(** The statement of X8 at the two addresses of the usage text. *)
Lemma generate_mailto_cc_recoverable_witness :
  option_map (Str.split ",")
    (Query.get "cc"
       (Urllib.urlencode
          (mailto_params "Subject Line" "Hello"
             ["admin@company.com"; "manager@company.com"] false)))
  = Some ["admin@company.com"; "manager@company.com"].
Proof.
  apply (generate_mailto_cc_recoverable "ann@example.com" "Subject Line" "Hello"
           ["admin@company.com"; "manager@company.com"] false).
  - discriminate.
  - repeat constructor.
Defined.

(** * Further properties of the contact loader *)

Section LookupFacts.

Import Csv.

Lemma get_zip_out k fieldnames : forall fields d,
  ~ In k fieldnames ->
  get (KStr k) (zip_into fieldnames fields d) = get (KStr k) d.
Proof.
  induction fieldnames as [|f fs IH]; intros fields d Hk; [reflexivity|].
  destruct fields as [|x xs]; [reflexivity|]. cbn [zip_into].
  rewrite IH by (intros H; apply Hk; now right). rewrite get_set. cbn [key_eqb].
  rewrite (proj2 (String.eqb_neq f k)); [reflexivity|].
  intros ->. apply Hk. now left.
Qed.

Lemma get_zip_at k v fieldnames : forall fields d i,
  NoDup fieldnames ->
  nth_error fieldnames i = Some k -> nth_error fields i = Some v ->
  get (KStr k) (zip_into fieldnames fields d) = Some (VStr v).
Proof.
  induction fieldnames as [|f fs IH]; intros fields d i Hnd Hk Hv.
  - now destruct i.
  - destruct fields as [|x xs]; [now destruct i|].
    inversion Hnd as [|? ? Hf Hfs]; subst. cbn [zip_into].
    destruct i as [|i]; cbn [nth_error] in Hk, Hv.
    + injection Hk as ->. injection Hv as ->.
      rewrite get_zip_out by exact Hf. rewrite get_set. cbn [key_eqb].
      now rewrite String.eqb_refl.
    + now apply (IH xs _ i).
Qed.

Lemma get_zip_beyond k fieldnames : forall fields d i,
  NoDup fieldnames ->
  nth_error fieldnames i = Some k -> nth_error fields i = None ->
  get (KStr k) (zip_into fieldnames fields d) = get (KStr k) d.
Proof.
  induction fieldnames as [|f fs IH]; intros fields d i Hnd Hk Hv; [reflexivity|].
  destruct fields as [|x xs]; [reflexivity|].
  inversion Hnd as [|? ? Hf Hfs]; subst. cbn [zip_into].
  destruct i as [|i]; cbn [nth_error] in Hk, Hv; [discriminate|].
  rewrite (IH xs _ i Hfs Hk Hv), get_set. cbn [key_eqb].
  rewrite (proj2 (String.eqb_neq f k)); [reflexivity|].
  intros ->. apply Hf. now apply nth_error_In in Hk.
Qed.

Lemma get_restval k keys : forall d,
  get (KStr k) (fold_left (fun d key => set (KStr key) VNone d) keys d)
  = if existsb (String.eqb k) keys then Some VNone else get (KStr k) d.
Proof.
  induction keys as [|f fs IH]; intros d; [reflexivity|].
  cbn [fold_left existsb]. rewrite IH, get_set. cbn [key_eqb].
  rewrite (String.eqb_sym f k).
  now destruct (String.eqb k f), (existsb (String.eqb k) fs).
Qed.

Lemma existsb_absent k l : ~ In k l -> existsb (String.eqb k) l = false.
Proof.
  intros H. destruct (existsb (String.eqb k) l) eqn:E; [|reflexivity].
  apply existsb_exists in E as (x & Hx & Hkx). apply String.eqb_eq in Hkx as <-.
  contradiction.
Qed.

(** In a header without repeated names, a name stands behind position [n]
    exactly when its own position is [n] or later. *)
Lemma existsb_skipn k fieldnames : forall n i,
  NoDup fieldnames -> nth_error fieldnames i = Some k ->
  existsb (String.eqb k) (skipn n fieldnames) = Nat.leb n i.
Proof.
  induction fieldnames as [|f fs IH]; intros n i Hnd Hk; [now destruct i|].
  inversion Hnd as [|? ? Hf Hfs]; subst.
  destruct n as [|n]; cbn [skipn Nat.leb].
  - apply existsb_exists. exists k. split; [now apply nth_error_In in Hk | apply String.eqb_refl].
  - destruct i as [|i]; cbn [nth_error] in Hk.
    + injection Hk as ->. apply existsb_absent. intros H. apply Hf.
      rewrite <- (firstn_skipn n fs). apply in_or_app. now right.
    + now apply IH.
Qed.

(** Under the name of a column stands the field of that column, or [None]
    when the row ends before it. *)
Lemma dict_row_lookup k fieldnames fields i :
  NoDup fieldnames -> nth_error fieldnames i = Some k ->
  get (KStr k) (dict_row fieldnames fields)
  = Some (match nth_error fields i with Some v => VStr v | None => VNone end).
Proof.
  intros Hnd Hk. unfold dict_row.
  assert (Hi : i < List.length fieldnames) by (apply nth_error_Some; congruence).
  destruct (Nat.ltb_spec (List.length fieldnames) (List.length fields)) as [Hlt|Hge].
  - rewrite get_set. cbn [key_eqb].
    destruct (nth_error fields i) as [v|] eqn:Ev; [now apply (get_zip_at k v _ _ _ i)|].
    apply nth_error_None in Ev. lia.
  - destruct (Nat.ltb_spec (List.length fields) (List.length fieldnames)) as [Hlt|Hle].
    + rewrite get_restval, (existsb_skipn k fieldnames _ i Hnd Hk).
      destruct (Nat.leb_spec (List.length fields) i) as [Hli|Hli].
      * now rewrite (proj2 (nth_error_None fields i) Hli).
      * destruct (nth_error fields i) as [v|] eqn:Ev; [now apply (get_zip_at k v _ _ _ i)|].
        apply nth_error_None in Ev. lia.
    + destruct (nth_error fields i) as [v|] eqn:Ev; [now apply (get_zip_at k v _ _ _ i)|].
      apply nth_error_None in Ev. lia.
Qed.
(** The accumulating loop of the comprehension, from any dict built so far. *)
Definition store_lower (acc : dict) (data : dict) : dict :=
  fold_left (fun acc kv => dict_set (lower kv.1) kv.2 acc) data acc.

(** [str.lower] is a builtin of the interpreter and covers all of Unicode;
    [lower] above is its restriction to the ASCII letters, which is what
    the runs of this file compute with.  The definitions below are
    [normalize_keys] and its companions with the lower-casing function as
    a parameter: [normalize_keys] is [normalize_keys_by lower]. *)
Definition store_by (low : string -> string) (acc : dict) (data : dict) : dict :=
  fold_left (fun acc kv => dict_set (low kv.1) kv.2 acc) data acc.

Definition normalize_keys_by (low : string -> string) (data : dict) : dict :=
  fold_left (fun acc kv => dict_set (low kv.1) kv.2 acc) data [].

(** The value that the last item of [data] whose key [low] takes to [k]
    carries. *)
Fixpoint last_with (low : string -> string) (k : string) (data : dict)
    : option json :=
  match data with
  | [] => None
  | (k', v) :: data' =>
      match last_with low k data' with
      | Some w => Some w
      | None => if String.eqb k (low k') then Some v else None
      end
  end.

(** Two keys that fall together in lower case, and one that does not. *)
Definition colliding_dict : dict :=
  [ ("Secret", JStr "a"); ("NEXT", JArr []); ("SECRET", JStr "b") ].


(** ** The outside world

    [requests.get] sends a request and either raises (no answer at all) or
    returns a response: a status, a body that [response.json()] may or may
    not parse, and the body's text. *)

Record request : Type := {
  url : string;
  req_headers : gmap string string
}.

Record response : Type := {
  status_ok : bool;            (* [raise_for_status()] does not raise *)
  json_body : option json;     (* [response.json()] *)
  text : string                (* [response.text] *)
}.

Inductive http_result : Type :=
  | NoAnswer (reason : string)
  | Answer (r : response).

(** What the program takes from its environment: [args.base], [urljoin]
    and the server, which answers a request knowing the requests that it
    received before (oldest first). *)
Class World : Type := {
  base : string;
  urljoin : string -> string -> string;
  server : list request -> request -> http_result
}.

(** ** Exceptions, log records, state *)

Inductive exc_class : Type := KeyError_class | HTTPError_class.

(** [RaisedTuple cls message] stands for the statement
    [raise (cls, message, traceback)].  (Python 3 reports a raised tuple as
    a [TypeError]; the model keeps the tuple, which tells the three [raise]
    statements of the program apart.)  The other constructors are the
    exceptions that the interpreter and [requests] raise on their own. *)
Inductive exn : Type :=
  | RaisedTuple (cls : exc_class) (message : string)
  | KeyError (key : string)
  | AttributeError (attr : string)
  | TypeError
  | JSONDecodeError
  | RequestException (reason : string).

Definition dq : string := String "034"%char EmptyString.
Definition newline : string := String "010"%char EmptyString.

Definition missing_next_message : string :=
  "Missing " +:+ dq +:+ "next" +:+ dq +:+ " key in response".
Definition refresh_failed_message : string :=
  "Unable to refresh " +:+ dq +:+ "Session" +:+ dq +:+ " token.".
Definition error_missing_message : string :=
  dq +:+ "error" +:+ dq +:+ " key missing from response.".

(** The three errors that the program raises itself, under the names that
    the specification gives them. *)
Definition MissingNextKey : exn := RaisedTuple KeyError_class missing_next_message.
Definition SessionRefreshFailure : exn := RaisedTuple HTTPError_class refresh_failed_message.
Definition MalformedErrorResponse : exn := RaisedTuple HTTPError_class error_missing_message.

(** One constructor for each logging call of the program, with the values
    that the call passes. *)
Inductive log_record : Type :=
  | NewSessionToken (token : string)
  | GetLine (full_url : string) (secret : json)
  | ResponseText (body : string)
  | NextList (joined : string)
  | SecretFound (secret : json) (full_url : string)
  | ResponseError (message : string) (session : option string)
                  (full_url : string) (resp : json).

Inductive event : Type :=
  | Sent (r : request)
  | Logged (l : log_record).

(** [headers] is the module-level dict; [trace] lists what the run has
    done so far, oldest first. *)
Record state : Type := {
  headers : gmap string string;
  trace : list event
}.

Definition init_state : state := {| headers := ∅; trace := [] |}.

Definition requests_of (t : list event) : list request :=
  omap (fun e => match e with Sent r => Some r | Logged _ => None end) t.

Definition refreshes_of (t : list event) : list string :=
  omap (fun e => match e with Logged (NewSessionToken tok) => Some tok | _ => None end) t.

Inductive outcome (A : Type) : Type :=
  | Returned (a : A)
  | Raised (e : exn)
  | OutOfFuel.
Arguments Returned {A} a.
Arguments Raised {A} e.
Arguments OutOfFuel {A}.

Definition M (A : Type) : Type := state -> outcome A * state.

#[global] Instance M_ret : MRet M := fun A a st => (Returned a, st).

#[global] Instance M_bind : MBind M := fun A B f m st =>
  match m st with
  | (Returned a, st') => f a st'
  | (Raised e, st') => (Raised e, st')
  | (OutOfFuel, st') => (OutOfFuel, st')
  end.

Definition raise {A : Type} (e : exn) : M A := fun st => (Raised e, st).
Definition out_of_fuel {A : Type} : M A := fun st => (OutOfFuel, st).

(** The state once [e] has happened. *)
Definition after (st : state) (e : event) : state :=
  {| headers := headers st; trace := trace st ++ [e] |}.

Definition emit (e : event) : M unit := fun st => (Returned tt, after st e).

Definition log (l : log_record) : M unit := emit (Logged l).

Definition read_headers : M (gmap string string) := fun st => (Returned (headers st), st).

(** [headers[k] = v] *)
Definition headers_setitem (k v : string) : M unit := fun st =>
  (Returned tt, {| headers := <[k := v]> (headers st); trace := trace st |}).

(** [headers[k]] *)
Definition headers_getitem (k : string) : M string :=
  h ← read_headers;
  match h !! k with
  | Some v => mret v
  | None => raise (KeyError k)
  end.

(** [d[k]] *)
Definition dict_getitem (k : string) (d : dict) : M json :=
  match dict_get k d with
  | Some v => mret v
  | None => raise (KeyError k)
  end.

(** [try: m except Exception as error: handler(error)] *)
Definition try_except {A : Type} (m : M A) (handler : exn -> M A) : M A := fun st =>
  match m st with
  | (Raised e, st') => handler e st'
  | r => r
  end.

(** [x or y] *)
Definition py_or (x : option json) (y : json) : json :=
  match x with
  | Some v => if truthy v then v else y
  | None => y
  end.

(** [sep.join(l)] on strings *)
Fixpoint join (sep : string) (l : list string) : string :=
  match l with
  | [] => ""
  | [s] => s
  | s :: l' => s +:+ sep +:+ join sep l'
  end.

Definition as_str (v : json) : option string :=
  match v with JStr s => Some s | _ => None end.

(** The strings that iterating over [v] yields, when [v] is an iterable of
    strings: a list of strings, a string (its characters) or a dict (its
    keys). *)
Definition iter_str (v : json) : option (list string) :=
  match v with
  | JArr items => mapM as_str items
  | JStr s => Some (map (fun c => String c EmptyString) (list_ascii_of_string s))
  | JObj members => Some (keys members)
  | _ => None
  end.

(** How the process ends: [parser.exit(status, message)] prints the
    message and exits with [status]; [parser.error(error)] prints the
    error and exits with status 2. *)
Inductive process_exit : Type :=
  | ParserExit (status : Z) (message : string)
  | ParserError (error : exn).

Definition exit_status (e : process_exit) : Z :=
  match e with
  | ParserExit status _ => status
  | ParserError _ => 2%Z
  end.

Section Program.
Context {W : World}.

(** [create_url = partial(urljoin, args.base)] *)
Definition create_url (path : string) : string := urljoin base path.

(** [requests.get(u, headers=h)] *)
Definition requests_get (u : string) (h : gmap string string) : M response := fun st =>
  let req := {| url := u; req_headers := h |} in
  match server (requests_of (trace st)) req with
  | NoAnswer reason => (Raised (RequestException reason), after st (Sent req))
  | Answer r => (Returned r, after st (Sent req))
  end.

(** [response.json()] *)
Definition response_json (r : response) : M json :=
  match json_body r with
  | Some v => mret v
  | None => raise JSONDecodeError
  end.

(** [v.get(k)], which only a dict has. *)
Definition json_get (k : string) (v : json) : M (option json) :=
  match v with
  | JObj d => mret (dict_get k d)
  | _ => raise (AttributeError "get")
  end.

(** ** LOG UTILS *)

Definition log_next_list (next_list : json) : M unit :=
  match iter_str next_list with
  | Some paths => log (NextList (join newline paths))
  | None => raise TypeError
  end.

Definition log_secret_found (secret : json) (full_url : string) : M unit :=
  log (SecretFound secret full_url).

Definition log_response_error (message : string) (session : option string)
    (full_url : string) (resp : json) : M unit :=
  log (ResponseError message session full_url resp).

★ ★ ★ ★ ★

**TASK OBJECTIVE**
Search the entries above for lines containing the word "ParserExit", and copy each one.

**ANSWER SECTION**
  | ParserExit (status : Z) (message : string)
  | ParserExit status _ => status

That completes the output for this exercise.